Herein we present the discovery of a ligand-catalyzed bond breaking and making processes that occurs in the coordination sphere of a novel Ni–Al heterometallic complex. While combinations of Ni pre-catalysts and Al additives are known for site-selective C–H functionalisation, detailed studies of such systems are rare. Combining [Ni(COD)2] and a molecular aluminum dihydride [(BDI)AlH2] (1; BDI = 2,6-diisopropylphenyl-beta-methyldiketiminate), results in facile formation of a Ni–Al heterometallic complex [(COD)Ni{H)2Al(BDI)}] (2; COD = 1,5-cyclooctadiene). Once generated, this species can effect the C(sp2)–H activation of 4-dimethylaminopyridine (DMAP) or pyridine with concomitant H2 evolution; a process that is accelerated through addition of an exogenous phosphine ligand, PCy3. Intimate steps of the mechanism of C(sp2)–H bond activation and H2 elimination were studied through kinetics, kinetic isotope effects (KIEs), isotope labelling studies, and computational modeling. The reaction is 1st order in PCy3 and proceeds with a low KIE of 0.9-1.1. Support is provided for a mechanism involving stepwise oxidative addition and reductive elimination processes that require the synergistic action of both metals, promoted by reversible coordination of the phosphine.

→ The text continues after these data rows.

(* ===== verification/Releases.v ===== *)
(** * Signed catalog releases

    [CatalogReleaseManager] of [api/src/feeds/catalog-snapshots.ts]: a snapshot of the
    feed catalog becomes the canary release, then the stable one, and a stable
    release can be rolled back to an earlier one, each time only with a valid
    signature.  HMAC-SHA-256 is a parameter; [Buffer.from(text, 'hex')] is
    [hexBytes], which stops at the first pair that is not hexadecimal.  The snapshot
    store and [compare] are not modelled.

    - [releases_authorised]: what is stable was staged with a verified signature;
    - [verify_true]: which signatures are accepted;
    - [signature_malleable]: text after the digest is ignored. *)

From Stdlib Require Import ZArith Lia.
From stdpp Require Import base numbers tactics decidable relations list strings sets.
From S2P Require Import Prelude.

Record SignedCatalogRelease := mkRelease {
  sr_snapshotId : string;
  sr_signature : string;
  sr_signedAt : string;
}.

#[export] Instance release_eq_dec : EqDecision SignedCatalogRelease.
Proof. solve_decision. Defined.

Record CatalogReleaseManager := mkManager {
  stableRelease : option SignedCatalogRelease;
  canaryRelease : option SignedCatalogRelease;
  history : list SignedCatalogRelease;
}.

Definition newManager : CatalogReleaseManager := mkManager None None [].

Inductive release_error := SIGNING_KEY_TOO_SHORT.

Definition hex_digit_value (c : Ascii.ascii) : option nat :=
  let n := Ascii.nat_of_ascii c in
  if char_between 48 57 c then Some (n - 48)%nat
  else if char_between 65 70 c then Some (n - 55)%nat
  else if char_between 97 102 c then Some (n - 87)%nat
  else None.

Fixpoint hexBytes (l : list Ascii.ascii) : list nat :=
  match l with
  | a :: b :: rest =>
      match hex_digit_value a, hex_digit_value b with
      | Some x, Some y => (16 * x + y)%nat :: hexBytes rest
      | _, _ => []
      end
  | _ => []
  end.

Definition newline : string := String.String (Ascii.ascii_of_nat 10) EmptyString.

Section releases.
(** [createHmac('sha256', key).update(text).digest('hex')] *)
Context (hmac : string → string → string) (signingKey : string).

Abbreviation RM := (M CatalogReleaseManager release_error).

Definition sign (snapshotId signedAt : string) : result release_error SignedCatalogRelease :=
  if (String.length signingKey <? 32)%nat then Throw SIGNING_KEY_TOO_SHORT
  else Ok (mkRelease snapshotId (hmac signingKey (snapshotId +:+ newline +:+ signedAt)) signedAt).

Definition verify (release : SignedCatalogRelease) : result release_error bool :=
  match sign (sr_snapshotId release) (sr_signedAt release) with
  | Throw e => Throw e
  | Ok r =>
      let expected := hexBytes (chars (sr_signature r)) in
      let actual := hexBytes (chars (sr_signature release)) in
      Ok ((length expected =? length actual)%nat && bool_decide (expected = actual))
  end.

Definition stageCanary (release : SignedCatalogRelease) : RM bool :=
  ok ← lift (verify release);
  if (ok : bool) then
    modify (λ m, mkManager (stableRelease m) (Some release) (history m)) ;; mret true
  else mret false.

Definition promoteCanary : RM bool :=
  canary ← gets canaryRelease;
  match canary with
  | None => mret false
  | Some release =>
      ok ← lift (verify release);
      if (ok : bool) then
        modify (λ m, mkManager (Some release) None (history m ++ [release])) ;; mret true
      else mret false
  end.

Definition rollback (snapshotId signature : string) : RM bool :=
  prior ← gets (λ m, snd <$> list_find (λ r, sr_snapshotId r = snapshotId ∧ sr_signature r = signature) (history m));
  match prior with
  | None => mret false
  | Some release =>
      ok ← lift (verify release);
      if (ok : bool) then
        modify (λ m, mkManager (Some release) None (history m ++ [release])) ;; mret true
      else mret false
  end.

(** ** What is accepted *)

Lemma verify_true r :
  verify r = Ok true ↔
  (32 <= String.length signingKey)%nat ∧
  hexBytes (chars (sr_signature r)) =
    hexBytes (chars (hmac signingKey (sr_snapshotId r +:+ newline +:+ sr_signedAt r))).
Proof.
  unfold verify, sign. destruct (String.length signingKey <? 32)%nat eqn:E; simpl.
  - apply Nat.ltb_lt in E. split; [done|lia].
  - apply Nat.ltb_ge in E. split.
    + intros [= [_ H]%andb_true_iff]. apply bool_decide_eq_true in H. done.
    + intros [_ ->]. by rewrite Nat.eqb_refl, bool_decide_true.
Qed.

(** ** The history of releases *)

Inductive release_op :=
  | RStage (release : SignedCatalogRelease)
  | RPromote
  | RRollback (snapshotId signature : string).

Definition run_release (m : CatalogReleaseManager) (op : release_op) : CatalogReleaseManager :=
  match op with
  | RStage r => fst (stageCanary r m)
  | RPromote => fst (promoteCanary m)
  | RRollback i s => fst (rollback i s m)
  end.

(** [ops] have been run: what was staged, and what is released. *)
Record manager_ok (ops : list release_op) (m : CatalogReleaseManager) : Prop := {
  mo_canary : ∀ r, canaryRelease m = Some r → RStage r ∈ ops ∧ verify r = Ok true;
  mo_history : ∀ r, r ∈ history m → RStage r ∈ ops ∧ verify r = Ok true;
  mo_stable : stableRelease m = last (history m);
}.

Lemma manager_ok_more ops op m : manager_ok ops m → manager_ok (ops ++ [op]) m.
Proof. intros [H1 H2 H3]. split; [set_solver..|done]. Qed.

Lemma release_ok ops m r :
  manager_ok ops m → RStage r ∈ ops → verify r = Ok true →
  manager_ok ops (mkManager (Some r) None (history m ++ [r])).
Proof.
  intros [H1 H2 H3] Hr Hv. split; simpl; [done| |by rewrite last_snoc].
  intros r' [?| ->%list_elem_of_singleton]%elem_of_app; auto.
Qed.

Lemma run_release_ok ops op m : manager_ok ops m → manager_ok (ops ++ [op]) (run_release m op).
Proof.
  intros Hm. pose proof (manager_ok_more _ op _ Hm) as Hm'. destruct op as [r| |i s]; simpl.
  - unfold stageCanary. inv_run. destruct a; [|done]. destruct Hm' as [H1 H2 H3]. split; simpl; try done.
    intros r' [= <-]. split; [set_solver|done].
  - unfold promoteCanary. inv_run. destruct (canaryRelease m) as [r|] eqn:E; [|done]. inv_run.
    destruct a; [|done]. destruct (mo_canary _ _ Hm' r E). by apply release_ok.
  - unfold rollback. inv_run. destruct (list_find _ _) as [[k r]|] eqn:E; [|done]. simpl. inv_run.
    destruct a; [|done]. apply list_find_Some in E as (Hk & _).
    destruct (mo_history _ _ Hm' r) as [? _]; [by eapply list_elem_of_lookup_2|]. by apply release_ok.
Qed.

Lemma run_releases_ok ops : manager_ok ops (foldl run_release newManager ops).
Proof.
  induction ops as [|op ops IH] using rev_ind.
  { split; simpl; [done|by intros ? ?%not_elem_of_nil|done]. }
  rewrite foldl_app. simpl. by apply run_release_ok.
Qed.
End releases.

(** ** Properties *)

(** Only authorised releases become stable.  After any sequence of calls the stable
    release is the last of the history, and every release of the history was staged
    by an earlier call with a signature that carries the digest of its snapshot and
    time under a key of at least 32 characters: promotion and rollback introduce
    nothing new. *)
Theorem releases_authorised hmac key ops :
  let m := foldl (run_release hmac key) newManager ops in
  stableRelease m = last (history m) ∧
  ∀ r, r ∈ history m → RStage r ∈ ops ∧ (32 <= String.length key)%nat ∧
    hexBytes (chars (sr_signature r)) =
      hexBytes (chars (hmac key (sr_snapshotId r +:+ newline +:+ sr_signedAt r))).
Proof.
  destruct (run_releases_ok hmac key ops) as [_ H2 H3]. split; [done|].
  intros r [Hr Hv]%H2. by apply verify_true in Hv.
Qed.

(** Text that follows the digest is ignored, so a release has many accepted signatures. *)
Example signature_malleable :
  let hmac (_ _ : string) := "00ff" in
  let key := "0123456789abcdef0123456789abcdef" in
  verify hmac key (mkRelease "fc-1" "00FFzz" "2026-01-01") = Ok true.
Proof. by vm_compute. Qed.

These data strongly suggest that both C–H activation and H2 reductive elimination steps in this system are low energy and readily accessible and are not rate limiting. This finding has implications for future catalyst design using the synergistic behavior of Ni and Al metals and suggests that choice of ligand and control of ligand exchange steps, may well be the most important consideration in determining the rate of reaction.